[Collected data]
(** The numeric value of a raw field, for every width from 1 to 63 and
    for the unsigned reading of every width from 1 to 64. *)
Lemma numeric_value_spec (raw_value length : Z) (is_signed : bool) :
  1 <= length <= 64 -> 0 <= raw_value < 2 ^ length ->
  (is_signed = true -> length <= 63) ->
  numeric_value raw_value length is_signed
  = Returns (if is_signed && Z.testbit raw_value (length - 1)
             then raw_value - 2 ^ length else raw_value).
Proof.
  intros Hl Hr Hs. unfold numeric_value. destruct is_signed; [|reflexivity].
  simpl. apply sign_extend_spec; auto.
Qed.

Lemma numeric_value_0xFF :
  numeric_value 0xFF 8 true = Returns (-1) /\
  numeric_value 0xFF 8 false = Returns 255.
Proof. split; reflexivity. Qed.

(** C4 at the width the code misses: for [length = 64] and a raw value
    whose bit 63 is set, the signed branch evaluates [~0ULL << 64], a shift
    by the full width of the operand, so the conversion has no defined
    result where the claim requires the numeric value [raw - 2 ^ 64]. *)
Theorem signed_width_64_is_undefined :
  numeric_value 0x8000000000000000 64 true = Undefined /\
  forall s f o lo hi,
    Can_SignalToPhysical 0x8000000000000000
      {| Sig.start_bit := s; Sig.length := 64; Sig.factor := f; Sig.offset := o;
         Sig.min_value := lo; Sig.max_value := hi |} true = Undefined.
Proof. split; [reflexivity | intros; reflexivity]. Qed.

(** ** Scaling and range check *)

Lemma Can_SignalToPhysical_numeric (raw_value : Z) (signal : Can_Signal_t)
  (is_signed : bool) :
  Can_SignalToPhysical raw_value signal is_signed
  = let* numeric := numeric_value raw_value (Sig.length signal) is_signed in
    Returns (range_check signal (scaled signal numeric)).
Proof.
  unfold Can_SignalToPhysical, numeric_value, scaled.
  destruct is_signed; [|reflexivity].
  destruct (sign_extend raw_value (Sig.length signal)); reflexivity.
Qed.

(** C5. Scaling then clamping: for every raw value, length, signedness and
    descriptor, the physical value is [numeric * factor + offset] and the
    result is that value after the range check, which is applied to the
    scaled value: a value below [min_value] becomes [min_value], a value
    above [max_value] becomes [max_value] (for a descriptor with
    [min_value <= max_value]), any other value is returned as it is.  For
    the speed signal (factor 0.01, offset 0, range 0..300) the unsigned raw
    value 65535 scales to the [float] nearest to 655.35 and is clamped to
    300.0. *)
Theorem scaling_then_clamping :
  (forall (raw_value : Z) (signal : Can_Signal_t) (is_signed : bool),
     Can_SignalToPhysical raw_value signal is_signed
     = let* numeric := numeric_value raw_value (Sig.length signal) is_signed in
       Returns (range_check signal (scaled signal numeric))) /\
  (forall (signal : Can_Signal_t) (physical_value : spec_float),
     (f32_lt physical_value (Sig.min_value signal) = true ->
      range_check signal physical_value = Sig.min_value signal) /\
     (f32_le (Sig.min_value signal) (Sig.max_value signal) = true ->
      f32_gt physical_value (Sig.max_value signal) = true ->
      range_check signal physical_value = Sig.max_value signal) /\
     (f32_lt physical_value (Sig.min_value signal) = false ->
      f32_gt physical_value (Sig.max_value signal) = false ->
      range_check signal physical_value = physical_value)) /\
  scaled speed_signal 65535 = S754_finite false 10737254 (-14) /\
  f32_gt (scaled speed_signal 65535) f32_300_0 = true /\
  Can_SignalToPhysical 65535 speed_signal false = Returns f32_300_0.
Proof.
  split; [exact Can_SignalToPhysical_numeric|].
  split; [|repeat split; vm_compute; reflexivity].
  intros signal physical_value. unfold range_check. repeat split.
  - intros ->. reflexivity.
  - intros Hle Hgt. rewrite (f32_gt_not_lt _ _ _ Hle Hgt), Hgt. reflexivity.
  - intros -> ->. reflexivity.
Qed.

==

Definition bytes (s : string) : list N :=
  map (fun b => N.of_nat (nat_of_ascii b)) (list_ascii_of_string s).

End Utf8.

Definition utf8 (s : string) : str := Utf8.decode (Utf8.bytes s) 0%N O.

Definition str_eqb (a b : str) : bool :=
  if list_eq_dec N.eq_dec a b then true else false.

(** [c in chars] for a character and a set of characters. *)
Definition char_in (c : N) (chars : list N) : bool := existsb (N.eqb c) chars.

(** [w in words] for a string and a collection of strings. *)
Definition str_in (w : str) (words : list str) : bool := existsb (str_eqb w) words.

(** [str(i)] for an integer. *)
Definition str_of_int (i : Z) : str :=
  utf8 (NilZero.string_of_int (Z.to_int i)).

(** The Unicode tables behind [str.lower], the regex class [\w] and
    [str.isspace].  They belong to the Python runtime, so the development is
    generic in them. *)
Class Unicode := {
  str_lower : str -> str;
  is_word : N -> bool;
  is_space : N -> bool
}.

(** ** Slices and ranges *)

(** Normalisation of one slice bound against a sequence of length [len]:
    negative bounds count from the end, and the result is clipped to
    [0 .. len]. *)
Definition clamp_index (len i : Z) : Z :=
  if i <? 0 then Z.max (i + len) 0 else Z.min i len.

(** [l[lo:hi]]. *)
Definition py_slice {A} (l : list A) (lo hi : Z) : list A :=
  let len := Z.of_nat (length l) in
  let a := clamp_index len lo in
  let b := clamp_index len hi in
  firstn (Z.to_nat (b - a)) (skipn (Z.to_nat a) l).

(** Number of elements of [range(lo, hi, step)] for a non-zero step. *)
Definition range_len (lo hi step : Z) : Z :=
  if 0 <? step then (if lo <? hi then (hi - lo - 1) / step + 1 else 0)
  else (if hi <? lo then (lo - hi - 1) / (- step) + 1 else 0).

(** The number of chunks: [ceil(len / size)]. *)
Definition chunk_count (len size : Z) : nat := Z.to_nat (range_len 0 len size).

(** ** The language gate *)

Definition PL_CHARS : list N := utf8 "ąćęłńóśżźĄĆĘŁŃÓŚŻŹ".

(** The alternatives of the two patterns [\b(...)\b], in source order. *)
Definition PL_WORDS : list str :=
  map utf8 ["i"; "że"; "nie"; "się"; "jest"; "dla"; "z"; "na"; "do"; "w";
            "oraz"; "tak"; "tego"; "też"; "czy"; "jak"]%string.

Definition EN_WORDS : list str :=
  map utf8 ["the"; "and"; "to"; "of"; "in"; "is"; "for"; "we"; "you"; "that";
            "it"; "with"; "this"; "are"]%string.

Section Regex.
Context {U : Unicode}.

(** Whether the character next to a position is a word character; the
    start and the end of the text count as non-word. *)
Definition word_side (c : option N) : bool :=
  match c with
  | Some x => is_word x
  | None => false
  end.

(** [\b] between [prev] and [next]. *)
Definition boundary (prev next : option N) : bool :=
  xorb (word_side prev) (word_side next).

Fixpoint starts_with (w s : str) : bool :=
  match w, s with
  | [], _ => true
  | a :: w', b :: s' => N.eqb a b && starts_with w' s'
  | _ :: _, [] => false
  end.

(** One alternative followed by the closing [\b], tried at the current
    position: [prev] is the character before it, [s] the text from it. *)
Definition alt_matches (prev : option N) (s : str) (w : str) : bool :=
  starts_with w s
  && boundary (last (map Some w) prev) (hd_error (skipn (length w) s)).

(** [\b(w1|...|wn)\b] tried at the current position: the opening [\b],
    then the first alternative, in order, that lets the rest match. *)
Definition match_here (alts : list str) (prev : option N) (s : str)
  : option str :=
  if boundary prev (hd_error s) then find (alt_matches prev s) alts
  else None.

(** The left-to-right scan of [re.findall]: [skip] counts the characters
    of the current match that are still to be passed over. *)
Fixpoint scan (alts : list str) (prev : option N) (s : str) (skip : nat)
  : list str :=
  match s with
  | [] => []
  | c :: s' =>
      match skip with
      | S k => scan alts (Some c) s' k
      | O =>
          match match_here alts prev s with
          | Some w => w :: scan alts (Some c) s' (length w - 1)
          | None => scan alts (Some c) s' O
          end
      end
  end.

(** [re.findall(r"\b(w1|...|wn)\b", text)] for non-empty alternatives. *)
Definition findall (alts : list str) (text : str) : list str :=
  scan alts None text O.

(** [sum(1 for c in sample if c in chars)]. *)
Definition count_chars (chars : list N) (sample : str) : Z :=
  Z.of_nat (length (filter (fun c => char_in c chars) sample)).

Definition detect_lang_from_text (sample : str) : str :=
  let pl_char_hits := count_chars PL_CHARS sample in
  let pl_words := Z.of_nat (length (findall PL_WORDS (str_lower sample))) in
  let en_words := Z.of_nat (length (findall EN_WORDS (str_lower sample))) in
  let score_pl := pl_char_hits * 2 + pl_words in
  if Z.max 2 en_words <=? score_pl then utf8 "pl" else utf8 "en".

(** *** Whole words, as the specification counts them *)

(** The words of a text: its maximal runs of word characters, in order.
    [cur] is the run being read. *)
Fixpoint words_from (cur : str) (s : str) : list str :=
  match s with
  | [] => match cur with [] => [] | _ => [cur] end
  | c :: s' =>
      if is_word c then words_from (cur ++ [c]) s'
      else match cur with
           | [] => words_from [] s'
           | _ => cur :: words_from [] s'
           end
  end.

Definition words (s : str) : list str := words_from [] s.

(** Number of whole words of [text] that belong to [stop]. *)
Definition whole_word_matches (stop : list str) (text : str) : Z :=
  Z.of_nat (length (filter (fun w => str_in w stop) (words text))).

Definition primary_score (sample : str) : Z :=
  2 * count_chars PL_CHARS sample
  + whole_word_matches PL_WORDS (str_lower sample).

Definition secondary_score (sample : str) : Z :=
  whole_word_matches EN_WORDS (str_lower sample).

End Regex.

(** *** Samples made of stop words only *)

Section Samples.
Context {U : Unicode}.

* * *

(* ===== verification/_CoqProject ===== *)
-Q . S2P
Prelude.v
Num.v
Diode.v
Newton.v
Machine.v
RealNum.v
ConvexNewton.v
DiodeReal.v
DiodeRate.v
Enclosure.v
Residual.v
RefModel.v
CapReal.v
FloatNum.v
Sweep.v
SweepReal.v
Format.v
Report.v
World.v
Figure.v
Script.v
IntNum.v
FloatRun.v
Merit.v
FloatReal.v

- Your goal
Can you repeat, word for word, every line above from the one containing "(** The numeric" down to the one containing "1 <= length", including both?

- Reply to the exercise
(** The numeric value of a raw field, for every width from 1 to 63 and
    for the unsigned reading of every width from 1 to 64. *)
Lemma numeric_value_spec (raw_value length : Z) (is_signed : bool) :
  1 <= length <= 64 -> 0 <= raw_value < 2 ^ length ->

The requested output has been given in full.